S’il y a quelque chose qu’elle n’envisagerait généralement pas, c’est de se faire soigner par des médecins professionnels. Après avoir pris le mélange d’herbes, sa douleur est pourtant devenue si extrême qu’elle pouvait à peine se tenir assise.

« J’ai été poussée à aller au centre hospitalier Ndihira [un hôpital privé à Kirumba] de peur que je ne meure », confie cette cultivatrice de Kirumba, une commune rurale au nord de Goma, dans l’est de la RD Congo.

Après une série d’examens médicaux, le médecin a constaté qu’elle avait un kyste de l’ovaire, déjà à un stade avancé.

Jamais Vihamba n’avait entendu parler d’un kyste de l’ovaire. Son ablation nécessitait une intervention chirurgicale.

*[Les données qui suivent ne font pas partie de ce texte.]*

(* ===== verification/TaskAtomic.v ===== *)
(** * Faults and the task store

    The methods under faults of the database: whatever call fails, a method
    either behaves as without faults, or reports an error and leaves the
    database as it was or as a run without faults leaves it (the commit took
    effect and its reply was lost).  The second part is the behaviour without
    faults: when a method succeeds and with what result. *)

From S2P Require Import Prelude Cluster TaskStore TaskTx TaskLifecycle TaskRefine.

Definition no_faults (env : txenv) : txenv :=
  mkTxEnv (tx_now env) (tx_uuid env) [] (tx_locked env).

(** ** Programs that do not commit, and programs that end with a commit *)

(** Against the run without faults, from the same database: the same outcome, or an
    error with nothing committed. *)
Definition steady {A} (m : tx A) : Prop :=
  forall env d n fs,
    let '(r0, st0) := m (no_faults env) (mkTxSt d n [] None) in
    let '(r, st) := m env (mkTxSt d n fs None) in
    pending st0 = [] /\ committed st0 = None /\ committed st = None /\
    (is_ok r = false \/ r = r0 /\ cur st = cur st0 /\ drawn st = drawn st0).

Definition final {A} (m : tx A) : Prop :=
  forall env d n fs,
    let '(r0, st0) := m (no_faults env) (mkTxSt d n [] None) in
    let '(r, st) := m env (mkTxSt d n fs None) in
    r = r0 /\ committed st = committed st0 \/
    is_ok r = false /\ (committed st = None \/ is_ok r0 = true /\ committed st = committed st0).

Lemma steady_ret {A} (a : A) : steady (tx_ret a).
Proof. intros env d n fs. cbn. auto 10. Qed.

Lemma steady_err {A} e : steady (tx_err (A := A) e).
Proof. intros env d n fs. cbn. auto 10. Qed.

Lemma steady_call : steady tx_call.
Proof. intros env d n [|[] fs]; cbn; auto 10. Qed.

(** A query reads the time and the locks, not the faults. *)
Lemma steady_get {A} (q : txenv -> db -> A) :
  (forall env d, q (no_faults env) d = q env d) -> steady (tx_get q).
Proof. intros Hq env d n fs. cbn. rewrite Hq. auto 10. Qed.

Lemma steady_put f : (forall env d, f (no_faults env) d = f env d) -> steady (tx_put f).
Proof. intros Hf env d n fs. cbn. rewrite Hf. auto 10. Qed.

Lemma steady_new_id : steady tx_new_id.
Proof. intros env d n fs. cbn. auto 10. Qed.

Lemma steady_wrap {A} fmt args (m : tx A) : steady m -> steady (tx_wrap fmt args m).
Proof.
  intros Hm env d n fs. specialize (Hm env d n fs). rewrite !run_tx_wrap.
  destruct (m (no_faults env) _) as [r0 st0]. destruct (m env _) as [r st].
  destruct Hm as (H1 & H2 & H3 & H4).
  destruct r0, r; cbn in *; split_and!; try done; destruct H4 as [?|(? & ? & ?)]; simplify_eq; auto.
Qed.

Lemma steady_bind {A B} (m : tx A) (f : A -> tx B) :
  steady m -> (forall a, steady (f a)) -> steady (tx_bind m f).
Proof.
  intros Hm Hf env d n fs. specialize (Hm env d n fs). rewrite !run_tx_bind.
  destruct (m (no_faults env) _) as [r0 st0]. destruct (m env _) as [r st].
  destruct Hm as (H1 & H2 & H3 & H4).
  assert (Hst0 : st0 = mkTxSt (cur st0) (drawn st0) [] None) by (destruct st0; cbn in *; by subst).
  destruct r as [a|e].
  - destruct H4 as [?|(<- & Hc & Hd)]; [done|].
    rewrite (st_eta st H3), Hst0, Hc, Hd. apply Hf.
  - destruct r0 as [a0|e0].
    + specialize (Hf a0 env (cur st0) (drawn st0) []). rewrite Hst0.
      destruct (f a0 (no_faults env) _) as [r1 st1]. destruct (f a0 env _) as [r2 st2].
      destruct Hf as (? & ? & _ & _). auto 10.
    + split_and!; try done. destruct H4 as [?|(? & ? & ?)]; [by left|]. simplify_eq. auto.
Qed.

Lemma steady_iter {A} (f : A -> tx unit) l : (forall a, steady (f a)) -> steady (tx_iter f l).
Proof.
  intros Hf. induction l as [|a l IH]; cbn; [apply steady_ret|]. by apply steady_bind.
Qed.

Lemma steady_final {A} (m : tx A) : steady m -> final m.
Proof.
  intros Hm env d n fs. specialize (Hm env d n fs).
  destruct (m (no_faults env) _) as [r0 st0]. destruct (m env _) as [r st].
  destruct Hm as (H1 & H2 & H3 & [H4|(-> & Hc & Hd)]); [auto|left]. by rewrite H2, H3.
Qed.

Lemma final_bind {A B} (m : tx A) (f : A -> tx B) :
  steady m -> (forall a, final (f a)) -> final (tx_bind m f).
Proof.
  intros Hm Hf env d n fs. specialize (Hm env d n fs). rewrite !run_tx_bind.
  destruct (m (no_faults env) _) as [r0 st0]. destruct (m env _) as [r st].
  destruct Hm as (H1 & H2 & H3 & H4).
  assert (Hst0 : st0 = mkTxSt (cur st0) (drawn st0) [] None) by (destruct st0; cbn in *; by subst).
  destruct r as [a|e].
  - destruct H4 as [?|(<- & Hc & Hd)]; [done|].
    rewrite (st_eta st H3), Hst0, Hc, Hd. apply Hf.
  - repeat case_match; auto.
Qed.

Lemma final_commit fmt args : final (tx_wrap fmt args tx_commit).
Proof. intros env d n [|[] fs]; cbn; auto 10. Qed.

Lemma final_commit_ret {A} fmt args (a : A) : final (tx_wrap fmt args tx_commit ;;* tx_ret a).
Proof. intros env d n [|[] fs]; cbn; auto 10. Qed.

(** ** The methods *)

(** What a fault can do to a method. *)
Definition atomic {A} (f : txenv -> db -> result A * db) : Prop :=
  forall env d,
    let '(r0, d0) := f (no_faults env) d in
    let '(r, d') := f env d in
    r = r0 /\ d' = d0 \/ is_ok r = false /\ (d' = d \/ is_ok r0 = true /\ d' = d0).

Lemma with_tx_atomic {A} name (body : tx A) : final body -> atomic (with_tx name body).
Proof.
  intros Hb env d. unfold with_tx, begin_tx.
  pose proof (final_bind _ (fun _ : unit => body)
    (steady_wrap (name ++ ": begin transaction") [] _ steady_call) (fun _ => Hb) env d 0%nat (tx_faults env)) as H.
  change (tx_faults (no_faults env)) with (@nil fault).
  destruct (run_tx _ (no_faults env) _) as [r0 st0]. destruct (run_tx _ env _) as [r st].
  destruct H as [[-> ->]|[H1 [->|[H2 ->]]]]; auto.
Qed.

Lemma with_pool_atomic {A} (stmt : txenv -> db -> A * db) :
  (forall env d, stmt (no_faults env) d = stmt env d) -> atomic (with_pool stmt).
Proof.
  intros Hs env d. unfold with_pool. change (tx_faults (no_faults env)) with (@nil fault).
  rewrite Hs. destruct (tx_faults env) as [|[] fs]; cbn; auto.
Qed.

(** Follows the structure of a program down to its calls. *)
Ltac faults_tac :=
  repeat lazymatch goal with
  | |- forall _, _ => intro
  | |- final (let _ := _ in _) => cbv zeta
  | |- steady (tx_bind _ _) => apply steady_bind
  | |- steady (tx_wrap _ _ _) => apply steady_wrap
  | |- steady tx_call => apply steady_call
  | |- steady (tx_ret _) => apply steady_ret
  | |- steady (tx_err _) => apply steady_err
  | |- steady tx_new_id => apply steady_new_id
  | |- steady (tx_get _) => apply steady_get; done
  | |- steady (tx_put _) => apply steady_put; done
  | |- steady (tx_iter _ _) => apply steady_iter
  | |- steady (match ?x with _ => _ end) => destruct x
  | |- final (match ?x with _ => _ end) => destruct x
  | |- final (tx_bind (tx_wrap _ _ tx_commit) _) => apply final_commit_ret
  | |- final (tx_bind _ _) => apply final_bind
  | |- final (tx_wrap _ _ tx_commit) => apply final_commit
  | |- final (tx_ret _) => apply steady_final, steady_ret
  | |- final (tx_err _) => apply steady_final, steady_err
  end.

Lemma steady_insertStatus t s w msg : steady (insertStatus t s w msg).
Proof. unfold insertStatus. faults_tac. Qed.

Lemma steady_latestStatus t : steady (latestStatus t).
Proof. unfold latestStatus. faults_tac. Qed.

Lemma steady_ensureLeaseOwner t w : steady (ensureLeaseOwner t w).
Proof. unfold ensureLeaseOwner. faults_tac. Qed.

Lemma steady_ensureLatestStatusIn t l : steady (ensureLatestStatusIn t l).
Proof. unfold ensureLatestStatusIn. faults_tac; [apply steady_latestStatus|..]. Qed.

Lemma steady_exec f : (forall env d, f (no_faults env) d = f env d) -> steady (tx_exec f).
Proof. intros Hf. unfold tx_exec. apply steady_bind; [apply steady_call|]. intros _. by apply steady_put. Qed.

Lemma steady_of_result {A} (r : result A) : steady (tx_of_result r).
Proof. destruct r; [apply steady_ret | apply steady_err]. Qed.

Ltac method_tac :=
  repeat (faults_tac;
    try first [ apply steady_insertStatus | apply steady_latestStatus | apply steady_ensureLeaseOwner
              | apply steady_ensureLatestStatusIn | apply steady_of_result | by apply steady_exec ]).

Ltac unfold_methods :=
  unfold ClaimQueued_tx, MarkAssigned_tx, MarkRunning_tx, MarkCompleted_tx, MarkFailed_tx, MarkWorkerLost_tx,
    RecoverExpiredLeases_tx, RecoverDeadWorkerLeases_tx, RecoverStaleScheduling_tx.

Lemma steady_recover_lease name msg l : steady (recover_lease name msg l).
Proof. unfold recover_lease. method_tac. Qed.

(** ** The interface Store of task/task.go as one type of calls *)

Inductive store_op :=
| OpClaimQueued (schedulerID batchSize : Z)
| OpActiveLeases
| OpRenewLease (s : PostgresStore) (t w : Z)
| OpMarkAssigned (s : PostgresStore) (t w : Z)
| OpMarkRunning (t w : Z)
| OpMarkCompleted (t w : Z)
| OpMarkFailed (t w : Z) (msg : string)
| OpMarkWorkerLost (t w : Z) (msg : string)
| OpRecoverExpiredLeases
| OpRecoverDeadWorkerLeases (alive : gmap Z Member)
| OpRecoverStaleScheduling.

(** What a call returns besides the error. *)
Inductive store_reply :=
| RUnit
| RCount (n : Z)
| RTasks (ts : list Task)
| RLeases (ls : list Lease).

Definition reply {A} (f : A -> store_reply) (p : result A * db) : result store_reply * db :=
  (rmap f (fst p), snd p).

Section ops.
Context {P : PgxScan}.

Definition run_op (op : store_op) (env : txenv) (d : db) : result store_reply * db :=
  match op with
  | OpClaimQueued s b => reply RTasks (ClaimQueued s b env d)
  | OpActiveLeases => reply RLeases (ActiveLeases env d)
  | OpRenewLease s t w => reply (fun _ => RUnit) (RenewLease s t w env d)
  | OpMarkAssigned s t w => reply (fun _ => RUnit) (MarkAssigned s t w env d)
  | OpMarkRunning t w => reply (fun _ => RUnit) (MarkRunning t w env d)
  | OpMarkCompleted t w => reply (fun _ => RUnit) (MarkCompleted t w env d)
  | OpMarkFailed t w msg => reply (fun _ => RUnit) (MarkFailed t w msg env d)
  | OpMarkWorkerLost t w msg => reply (fun _ => RUnit) (MarkWorkerLost t w msg env d)
  | OpRecoverExpiredLeases => reply RCount (RecoverExpiredLeases env d)
  | OpRecoverDeadWorkerLeases alive => reply RCount (RecoverDeadWorkerLeases alive env d)
  | OpRecoverStaleScheduling => reply RCount (RecoverStaleScheduling env d)
  end.

Lemma is_ok_rmap {A B} (f : A -> B) r : is_ok (rmap f r) = is_ok r.
Proof. by destruct r. Qed.

Lemma reply_atomic {A} (f : A -> store_reply) (m : txenv -> db -> result A * db) :
  atomic m -> atomic (fun env d => reply f (m env d)).
Proof.
  intros Hm env d. specialize (Hm env d). unfold reply.
  destruct (m (no_faults env) d) as [r0 d0]. destruct (m env d) as [r d']. cbn.
  rewrite !is_ok_rmap. destruct Hm as [[-> ->]|Hm]; auto.
Qed.

Lemma RenewLease_atomic s t w : atomic (RenewLease s t w).
Proof.
  intros env d. unfold RenewLease, with_pool. change (tx_faults (no_faults env)) with (@nil fault).
  change (renew_lease t (int64 w) (lease_secs s) (no_faults env)) with (renew_lease t (int64 w) (lease_secs s) env).
  unfold renew_lease. destruct (leases d !! t) as [l|]; [destruct (l_worker_id l =? int64 w)|];
    destruct (tx_faults env) as [|[] fs]; cbn; auto.
Qed.

(** C8: whatever calls to the database fail, every method of the store either does
    exactly what it does without faults, or returns an error and leaves the
    database as it was, or as the run without faults leaves it when only the
    reply to the commit was lost.  No method leaves part of its changes. *)
Theorem store_methods_atomic (op : store_op) : atomic (run_op op).
Proof.
  destruct op; cbv beta iota delta [run_op]; apply reply_atomic;
    first [ apply with_tx_atomic; unfold_methods; method_tac | apply RenewLease_atomic | by apply with_pool_atomic ].
  all: try apply steady_recover_lease.
Qed.

End ops.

Le cas de Vihamba est fréquent dans les zones rurales de la RD Congo où, en raison de l’absence d’accès aux soins de santé et d’une dépendance excessive à la médecine traditionnelle, beaucoup ne sont pas habitués aux contrôles médicaux. Lorsque les femmes développent des symptômes tels que des douleurs abdominales, la plupart font recours aux guérisseurs traditionnels ou font de leur choix des herbes pour l’automédication.

Souvent, elles se présentent en consultation médicale après une aggravation dangereuse de leur état. Les autorités sanitaires préviennent qu’en cas d’absence de sensibilisation de la communauté à la nécessité de faire des soins professionnels leur choix prioritaire, les femmes rurales en RD Congo risquent de graves problèmes de santé.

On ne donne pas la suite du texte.